New Zealand researchers found women were more naturally kind, while men's compassion was more dependent on upbringing, family and friends.

"It means that women have a much stronger internal moral compass than men do. For women that compass seems to be more built-in and more independent of the environment," said Kiwi psychologist Professor Tim Bates.

To reach the result researchers from Edinburgh University compared almost 1000 sets of adult identical and non-identical twins.
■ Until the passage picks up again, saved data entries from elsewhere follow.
(** Modelled from the spec: [measure.arcAngle] lives in another file of
    the repository; the spec gives it as the end angle of [ofArcEnd] minus
    the start angle. *)
Definition measure_arcAngle (arc : IPathArc) : number :=
  sub (ofArcEnd arc) (startAngle arc).

(** The unit arc from 350 degrees to 10 degrees, through 0. *)
Definition arc_350_10 : IPathArc :=
  mkArc (Num 0, Num 0) (Num 1) (Num 350) (Num 10).

(** The diagonal line from the origin to [(1, 1)]. *)
Definition line_diagonal : IPathLine := mkLine (Num 0, Num 0) (Num 1, Num 1).

End Geometry.

(** ** Facts about the exact numbers *)

Section NumberFacts.
Import Js.

Lemma val_zero (s : bool) : val (zero s) = 0.
Proof. now destruct s. Qed.

Lemma val_make (s : bool) (r : R) : val (make s r) = r.
Proof.
  unfold make. destruct (Req_dec_T r 0) as [-> | _]; [apply val_zero | reflexivity].
Qed.

Lemma val_neg a : val (neg a) = - val a.
Proof. apply val_make. Qed.

Lemma val_add a b : val (add a b) = val a + val b.
Proof. apply val_make. Qed.

Lemma val_sub a b : val (sub a b) = val a - val b.
Proof. unfold sub. rewrite val_add, val_neg. lra. Qed.

Lemma val_mul a b : val (mul a b) = val a * val b.
Proof. apply val_make. Qed.

Lemma val_div a b : val (div a b) = val a / val b.
Proof. apply val_make. Qed.

Lemma val_floor a : val (Math_floor a) = IZR (Zfloor (val a)).
Proof. apply val_make. Qed.

Lemma ltb_lt a b : ltb a b = true <-> val a < val b.
Proof. unfold ltb. destruct (Rlt_dec (val a) (val b)); split; easy. Qed.

Lemma ltb_ge a b : ltb a b = false <-> val b <= val a.
Proof.
  unfold ltb. destruct (Rlt_dec (val a) (val b)); split; try easy; lra.
Qed.

Lemma eqb_eq a b : eqb a b = true <-> val a = val b.
Proof. unfold eqb. destruct (Req_dec_T (val a) (val b)); split; easy. Qed.

Lemma eqb_neq a b : eqb a b = false <-> val a <> val b.
Proof. unfold eqb. destruct (Req_dec_T (val a) (val b)); split; easy. Qed.

End NumberFacts.

Create Rewrite HintDb js_val.
#[global] Hint Rewrite val_make val_neg val_add val_sub val_mul val_div
  val_floor : js_val.

(** ** Normalization *)

Section Normalization.
Import Js angle.

Lemma val_noRevolutions a :
  val (noRevolutions a) = val a - 360 * IZR (Zfloor (val a / 360)).
Proof. unfold noRevolutions. now autorewrite with js_val. Qed.
(** * autofunc: function specs for function-calling LLMs

    A shallow embedding of the four source files of the repository

      - [util/text.py]     ([Module text]),
      - [util/methods.py]  ([Module methods]),
      - [toolspec.py]      ([Module toolspec]),
      - [spec.py]          ([Module spec]),

    followed by the properties proved about them.  Python values are
    modelled by a JSON-like type, exceptions by an error result, the
    logger and the mutable [ToolSpec] object by explicit state passing. *)

From Stdlib Require Import ZArith NArith Lia Bool Ascii String List.
From stdpp Require Import base tactics option list strings.

Set Warnings "-register-all".

Local Open Scope string_scope.
Local Open Scope list_scope.
Local Open Scope Z_scope.

(** ** Python values, exceptions and dictionaries *)

Module py.

(** The exceptions the modelled code can raise. *)
Inductive exn :=
| TypeError | KeyError | AttributeError | ValueError | IndexError
| StopIteration | SyntaxError | UnicodeDecodeError | ImportError | OSError.

(** The outcome of a Python call: a value, or a raised exception. *)
Inductive Res (A : Type) :=
| Ok (a : A)
| Raise (e : exn).
Arguments Ok {A} a.
Arguments Raise {A} e.

Definition bind {A B} (m : Res A) (k : A -> Res B) : Res B :=
  match m with
  | Ok a => k a
  | Raise e => Raise e
  end.

(** Calls that also read and write a state [S] (the log of the logger,
    the fields of an object).  A raised exception keeps the state reached
    so far: Python does not roll mutations back. *)
Definition ST (S A : Type) := S -> Res A * S.

Definition st_ret {S A} (a : A) : ST S A := fun s => (Ok a, s).
Definition st_raise {S A} (e : exn) : ST S A := fun s => (Raise e, s).
Definition st_lift {S A} (r : Res A) : ST S A := fun s => (r, s).
Definition st_bind {S A B} (m : ST S A) (k : A -> ST S B) : ST S B :=
  fun s => match m s with
           | (Ok a, s') => k a s'
           | (Raise e, s') => (Raise e, s')
           end.
Definition st_modify {S} (f : S -> S) : ST S unit := fun s => (Ok tt, f s).

(** Hashable values used as dictionary keys.  [True] and [1] are the same
    key in Python, so booleans are integer keys. *)
Inductive pykey :=
| KStr (s : string)
| KInt (z : Z)
| KNone.

#[global] Instance pykey_eq_dec : EqDecision pykey.
Proof. solve_decision. Defined.

(** JSON-like Python values.  A [dict] keeps insertion order, so it is an
    association list; the dictionary operations below keep keys unique.
    Numbers are integers: the code computes with none of them. *)
Inductive json :=
| JNull
| JBool (b : bool)
| JNum (z : Z)
| JStr (s : string)
| JList (l : list json)
| JDict (d : list (pykey * json)).

Definition dict := list (pykey * json).

(** [d.get(k)]: the value of the first (only) entry under [k]. *)
Fixpoint dict_get (k : pykey) (d : dict) : option json :=
  match d with
  | [] => None
  | (k', v) :: d' => if decide (k' = k) then Some v else dict_get k d'
  end.

(** [d[k] = v]: overwrite in place, or append a new last entry. *)
Fixpoint dict_set (k : pykey) (v : json) (d : dict) : dict :=
  match d with
  | [] => [(k, v)]
  | (k', v') :: d' =>
      if decide (k' = k) then (k, v) :: d' else (k', v') :: dict_set k v d'
  end.

(** [{**a, **b}]. *)
Definition dict_update (a b : dict) : dict :=
  fold_left (fun acc kv => dict_set kv.1 kv.2 acc) b a.

Definition dict_keys (d : dict) : list pykey := map fst d.

Definition key_to_json (k : pykey) : json :=
  match k with
  | KStr s => JStr s
  | KInt z => JNum z
  | KNone => JNull
  end.

(** [hash(v)] as a dictionary key; lists and dicts are unhashable. *)
Definition to_key (v : json) : Res pykey :=
  match v with
  | JStr s => Ok (KStr s)
  | JNum z => Ok (KInt z)
  | JBool b => Ok (KInt (if b then 1 else 0))
  | JNull => Ok KNone
  | JList _ | JDict _ => Raise TypeError
  end.
Lemma expand_core_inv previous out_key out_len digest prk prk_len info info_len
      w f w1 :
  0 <= out_len < 2 ^ 64 ->
  too_large_test out_len (EVP_MD_size digest) = false ->
  expand_core previous out_key out_len digest prk prk_len info info_len w
  = (true, f, w1) ->
  block_inv out_len digest info info_len (span prk prk_len) out_key
            (Z.to_nat (ceil_div out_len (EVP_MD_size digest))) f.
Proof.
  intros Hlen Hv. pose proof (EVP_MD_size_range digest) as Hdl.
  destruct (valid_block_count _ _ Hlen Hdl Hv) as [Hn Hmax].
  destruct (ceil_div_bounds out_len (EVP_MD_size digest)) as (Hlo & Hup & Hn0);
    try lia.
  unfold expand_core, bind. rewrite HMAC_Init_ex_run.
  destruct (hmac_fault (hmac_calls w)); [cbn; discriminate |].
  cbn [Z.eqb]. rewrite Hn. intros Hrun.
  apply (expand_loop_inv out_len digest info info_len (span prk prk_len) out_key
           _ 0%nat _ _ _ _ Hlen) in Hrun; [exact Hrun | |].
  - cbn [Nat.add]. rewrite Z2Nat.id by lia.
    destruct (Z.eqb_spec out_len 0); [| lia].
    subst out_len. unfold ceil_div in *. rewrite Z.mod_0_l, Z.div_0_l in * by lia.
    cbn [Z.eqb] in *. lia.
  - unfold block_inv. cbn [fr_hmac fr_previous fr_done fr_out_key
                           ctx_md ctx_key ctx_msg HMAC_CTX_init].
    repeat split; try reflexivity; try lia; try congruence.
Qed.

Lemma expand_core_nofault previous out_key out_len digest prk prk_len
      info info_len w :
  (forall n, hmac_fault n = false) ->
  exists f w1,
    expand_core previous out_key out_len digest prk prk_len info info_len w
    = (true, f, w1).
Proof.
  intros Hnf. unfold expand_core, bind. rewrite HMAC_Init_ex_run, Hnf.
  cbn [Z.eqb]. apply expand_loop_nofault; [exact Hnf | reflexivity].
Qed.

(** A successful [HKDF_expand] has written the output keying material of the
    specification to the front of the caller's buffer, and leaves the last
    block in [previous]. *)
Lemma HKDF_expand_success previous out_key out_len digest prk prk_len
      info info_len w out' prev' w' :
  0 <= out_len < 2 ^ 64 ->
  HKDF_expand previous out_key out_len digest prk prk_len info info_len w
  = (1, out', prev', w') ->
  too_large_test out_len (EVP_MD_size digest) = false /\
  out' = OKM digest (span prk prk_len) (span info info_len) out_len
         ++ skipn (Z.to_nat out_len) out_key /\
  (0 < out_len ->
   span prev' (EVP_MD_size digest)
   = T digest (span prk prk_len) (span info info_len)
       (Z.to_nat (ceil_div out_len (EVP_MD_size digest)))).
Proof.
  intros Hlen. rewrite HKDF_expand_run.
  pose proof (EVP_MD_size_range digest) as Hdl.
  destruct (too_large_test out_len (EVP_MD_size digest)) eqn:Hv; [discriminate |].
  destruct (expand_core previous out_key out_len digest prk prk_len info info_len w)
    as [[ok f] w1] eqn:E.
  destruct ok; [| discriminate].
  intros H. injection H as <- <- _.
  destruct (expand_core_inv _ _ _ _ _ _ _ _ _ _ _ Hlen Hv E)
    as (_ & _ & _ & Hprev & Hdone & Hout).
  destruct (ceil_div_bounds out_len (EVP_MD_size digest)) as (Hlo & Hup & Hn0);
    try lia.
  rewrite Z2Nat.id in Hdone by lia.
  assert (Hd : fr_done f = out_len) by lia.
  split; [reflexivity |]. split.
  - rewrite Hout, Hd. reflexivity.
  - intros Hpos. apply Hprev.
    destruct (Z.eqb_spec out_len 0); [lia |].
    intros Hz. apply (f_equal Z.of_nat) in Hz. rewrite Z2Nat.id in Hz by lia.
    cbn in Hz. nia.
Qed.
Lemma u64_add_l a b : u64 (u64 a + b) = u64 (a + b).
Proof. unfold u64. by rewrite Zplus_mod_idemp_l. Qed.

Lemma u64_add_r a b : u64 (a + u64 b) = u64 (a + b).
Proof. unfold u64. by rewrite Zplus_mod_idemp_r. Qed.

Lemma u16_range z : 0 <= u16 z < 2 ^ 16.
Proof. apply Z.mod_pos_bound. lia. Qed.

#[export] Hint Resolve u64_range u16_range : pion.

Lemma land_shiftl_low a b n : 0 <= n -> 0 <= b < 2 ^ n -> Z.land (Z.shiftl a n) b = 0.
Proof.
  intros Hn Hb. apply Z.bits_inj'. intros i Hi. rewrite Z.land_spec, Z.bits_0.
  destruct (Z.lt_ge_cases i n).
  - by rewrite Z.shiftl_spec_low.
  - rewrite <- (Z.mod_small b (2 ^ n)), Z.mod_pow2_bits_high by lia. apply andb_false_r.
Qed.

(** Joining two bit fields that do not overlap is addition. *)
Lemma lor_shiftl_add a b n :
  0 <= n -> 0 <= b < 2 ^ n -> Z.lor (Z.shiftl a n) b = a * 2 ^ n + b.
Proof.
  intros Hn Hb. pose proof (land_shiftl_low a b n Hn Hb) as H0.
  rewrite <- Z.lxor_lor, <- Z.add_nocarry_lxor by done. by rewrite Z.shiftl_mul_pow2.
Qed.

Lemma lor_shiftl_shiftl a b m n :
  0 <= n <= m -> 0 <= b < 2 ^ (m - n) ->
  Z.lor (Z.shiftl a m) (Z.shiftl b n) = Z.shiftl (a * 2 ^ (m - n) + b) n.
Proof.
  intros Hn Hb. replace m with ((m - n) + n) at 1 by lia.
  rewrite <- Z.shiftl_shiftl, <- Z.shiftl_lor by lia. by rewrite lor_shiftl_add by lia.
Qed.

(** Finitely many cases for an integer below a small bound. *)
Lemma Z_below (n : nat) (P : Z -> bool) :
  forallb P (Z.of_nat <$> seq 0 n) = true -> forall i, 0 <= i < Z.of_nat n -> P i = true.
Proof.
  rewrite forallb_forall. intros H i Hi.
  rewrite <- (Z2Nat.id i) by lia. apply H, list_elem_of_In, list_elem_of_fmap.
  exists (Z.to_nat i). split; [done|]. apply elem_of_seq. lia.
Qed.

Lemma Forall_forallb {A} (p : A -> bool) l :
  forallb p l = true -> Forall (fun x => p x = true) l.
Proof. rewrite forallb_forall, Forall_forall. intros H x Hx%list_elem_of_In. auto. Qed.

(** Induction by groups of three elements. *)
Lemma list_ind3 {A} (P : list A -> Prop) :
  P [] -> (forall a, P [a]) -> (forall a b, P [a; b]) ->
  (forall a b c l, P l -> P (a :: b :: c :: l)) -> forall l, P l.
Proof.
  intros H0 H1 H2 H3 l.
  enough (P l /\ (forall a, P (a :: l)) /\ (forall a b, P (a :: b :: l))) by tauto.
  induction l as [|x l (IH0 & IH1 & IH2)]; [auto|]. repeat split; auto.
Qed.

(** A sum over a list in which one element changes. *)
Lemma sum_list_with_insert {A} (f : A -> nat) (l : list A) : forall i x y, l !! i = Some x ->
  (sum_list_with f (<[i := y]> l) + f x = sum_list_with f l + f y)%nat.
Proof.
  induction l as [|z l IH]; intros [|i] x y; cbn; [done..| |].
  - intros [= ->]. lia.
  - intros H. generalize (IH i x y H). unfold insert. lia.
Qed.

Lemma sum_list_with_zero {A} (f : A -> nat) (l : list A) : Forall (fun x => f x = 0%nat) l -> sum_list_with f l = 0%nat.
Proof. induction 1 as [|x l Hx _ IH]; cbn; [done|lia]. Qed.

Lemma sum_list_with_lookup {A} (f : A -> nat) (l : list A) : forall i x, l !! i = Some x -> (f x <= sum_list_with f l)%nat.
Proof.
  induction l as [|y l IH]; intros [|i] x; cbn; [done..| |].
  - intros [= ->]. lia.
  - intros H. specialize (IH i x H). lia.
Qed.

(** ** Lemmas on searching *)

Lemma starts_spec p s : starts p s = true <-> exists t, s = p ++ t.
Proof.
  revert s. induction p as [|a p IH]; intros s; simpl.
  - split; eauto.
  - destruct s as [|b s]; [split; [done | intros [t H]; discriminate] |].
    rewrite andb_true_iff, ceq_true, IH. split.
    + intros [-> [t ->]]. by exists t.
    + intros [t [= -> ->]]. eauto.
Qed.

Lemma starts_app p t : starts p (p ++ t) = true.
Proof. apply starts_spec. by exists t. Qed.

Lemma find_sub_Some needle hay i :
  find_sub needle hay = Some i ->
  exists pre post, hay = pre ++ needle ++ post /\ length pre = i.
Proof.
  revert i. induction hay as [|h hay IH]; intros i; simpl.
  - destruct (starts needle []) eqn:E; [|done]. intros [= <-].
    apply starts_spec in E as [t E]. exists [], t. done.
  - destruct (starts needle (h :: hay)) eqn:E.
    + intros [= <-]. apply starts_spec in E as [t E]. exists [], t. done.
    + destruct (find_sub needle hay) as [j|] eqn:F; [|done]. intros [= <-].
      destruct (IH j eq_refl) as (pre & post & -> & <-).
      by exists (h :: pre), post.
Qed.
This meant they could tease apart the role of genes, as the identical twins shared both family and genes, while non-identical twins shared family and only half of their genes.

The twins all answered 11 questions about the level of obligation they felt in a range of work, civic and welfare situations, such as serving on a jury, voting in elections, and collecting money for charity.

The researchers found same-sex twins, especially females, were more similar in their results than the non-identical twins, showing the importance of genes.

Their results showed half of women's kindness, 48 per cent, was due to their genes, compared to only a fifth in men.

Women were also kinder overall, scoring higher than men in all three areas.

Acts of kindness were central to the function of communities, said Bates.

Siblings' scientific experiment
Bianca Richardson-Read always thought she was nicer than her Shortland Street star brother - and now, she reckons, science confirms it.

Bianca, 24, and Tyler, 19, who plays Evan Cooper on the TV show, answered the same 11 questions used by psychologists in their nature vs nurture project.

Bianca scored 76 out of a possible 110 for kindness - a tad above her brother's 74.

"I would agree with that - I'm definitely the nicest in the family," she laughed.

For his part, Tyler said he was surprised to see the results. "But since it's quite close I guess we're quite similar," he said.

The siblings agreed with the study's findings that genes played a greater role in kindness for women than men.

"The family that I've grown up with has really shaped me," said Tyler.